What you need to do: From the records below, output exactly the lines running from the line containing "subscription loop keeps. *)" through the line containing "Module OrderItem.", and no others.

• • • •

(** * Order lifecycle coordinator and inventory ledger

    A shallow embedding of the two event handlers of the repository,

      - [services/orders-service/src/index.ts]     (class [OrdersService]),
      - [services/inventory-service/src/index.ts]  (the handlers of [main]),

    and the properties of the specification that concern them.

    Modelling conventions.

      - A JavaScript [Map<string, V>] whose iteration order is never
        observed is a [gmap string V]; the reservation table, which the
        cancellation handler scans in insertion order, is an
        insertion-ordered association list with the semantics of
        [Map.prototype.set/get/delete].
      - Quantities and stock levels are JSON integers ([Z]); amounts and
        prices are JSON decimals ([Q]); a [Date] is its epoch value in
        milliseconds ([Z]).  The code computes in doubles, which agree
        with [Z] as long as operands and results are safe integers (of
        magnitude below 2^53, [Inventory.safeInteger]).
      - A message is a value of the type that its handler declares for
        it.  The subscription loops cast the decoded JSON to that type
        without a check; what a handler does with a payload of another
        shape (no [items] array, say) is outside the model.
      - [NatsConnection | null] is [option Bus], where the bus is the list
        of messages published so far (oldest first); a payload is the
        object handed to [publish], before encoding.
      - The clock is an input: every handler that reads [Date.now()] or
        [new Date()] takes the value read as its argument [now].
      - An exception is an outcome of the computation, next to the state
        reached when it was raised.
      - Console output is not part of the model. *)

From Stdlib Require Import ZArith.
From Stdlib Require QArith_base.
From stdpp Require Import gmap strings list fin_maps pretty.

Open Scope Z_scope.

(** ** Computations with state and exceptions *)

Inductive Outcome (A : Type) : Type :=
  | Returned (a : A)
  | Thrown (msg : string).
Arguments Returned {A} a.
Arguments Thrown {A} msg.

Definition Eff (S A : Type) : Type := S → Outcome A * S.

Definition ret {S A} (a : A) : Eff S A := λ s, (Returned a, s).

Definition throw {S A} (msg : string) : Eff S A := λ s, (Thrown msg, s).

Definition bind {S A B} (m : Eff S A) (k : A → Eff S B) : Eff S B :=
  λ s, match m s with
       | (Returned a, s') => k a s'
       | (Thrown msg, s') => (Thrown msg, s')
       end.

Definition gets {S A} (f : S → A) : Eff S A := λ s, (Returned (f s), s).

Definition modify {S} (f : S → S) : Eff S unit := λ s, (Returned tt, f s).

Declare Scope eff_scope.
Delimit Scope eff_scope with eff.
Notation "'let*' x ':=' m 'in' k" := (bind m (λ x, k))
  (at level 10, x name, m at level 100, k at level 200) : eff_scope.
Notation "m ';;' k" := (bind m (λ _, k))
  (at level 100, k at level 200, right associativity) : eff_scope.

(** [for (const x of l) body(x)] *)
Fixpoint forEach {S A} (l : list A) (body : A → Eff S unit) : Eff S unit :=
  match l with
  | [] => ret tt
  | x :: l' => (body x ;; forEach l' body)%eff
  end.

(** The state a computation leaves behind, whatever its outcome: what the
    [try { await handler(data) } catch (err) { console.error(..) }] of a
    subscription loop keeps. *)
Definition exec {S A} (m : Eff S A) (s : S) : S := (m s).2.

Definition number : Type := QArith_base.Q.
Definition Date : Type := Z.

(** ** The orders service *)

Module Orders.

Module OrderItem.
Record t := mk { itemId : string; quantity : Z; price : number }.
End OrderItem.

Module OrderCreated.
Record t := mk
  { orderId : string; userId : string; totalAmount : number;
    items : list OrderItem.t }.
End OrderCreated.

Module OrderCancelled.
Record t := mk { orderId : string; reason : string }.
End OrderCancelled.

Module OrderCompleted.
Record t := mk { orderId : string; completionTime : string }.
End OrderCompleted.

Module PaymentFailed.
Record t := mk
  { paymentId : string; orderId : string; failureReason : string }.
End PaymentFailed.

Module ShipmentDelivered.
Record t := mk
  { orderId : string; shipmentId : string; deliveryTime : string }.
End ShipmentDelivered.

Module CHANNELS.
Definition orderCancelled : string := "order.cancelled".
Definition orderCompleted : string := "order.completed".
Definition orderCreated : string := "order.created".
Definition paymentFailed : string := "payment.failed".
Definition shipmentDelivered : string := "shipment.delivered".
End CHANNELS.

Inductive OrderStatus : Type :=
  | pending | confirmed | shipped | delivered | completed | cancelled.

#[export] Instance OrderStatus_eq_dec : EqDecision OrderStatus.
Proof. solve_decision. Defined.

Module Order.
Record t := mk
  { orderId : string; userId : string; totalAmount : number;
    items : list OrderItem.t; status : OrderStatus; createdAt : Date }.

• • • •

Answer to this task:
    subscription loop keeps. *)
Definition exec {S A} (m : Eff S A) (s : S) : S := (m s).2.

Definition number : Type := QArith_base.Q.
Definition Date : Type := Z.

(** ** The orders service *)

Module Orders.

Module OrderItem.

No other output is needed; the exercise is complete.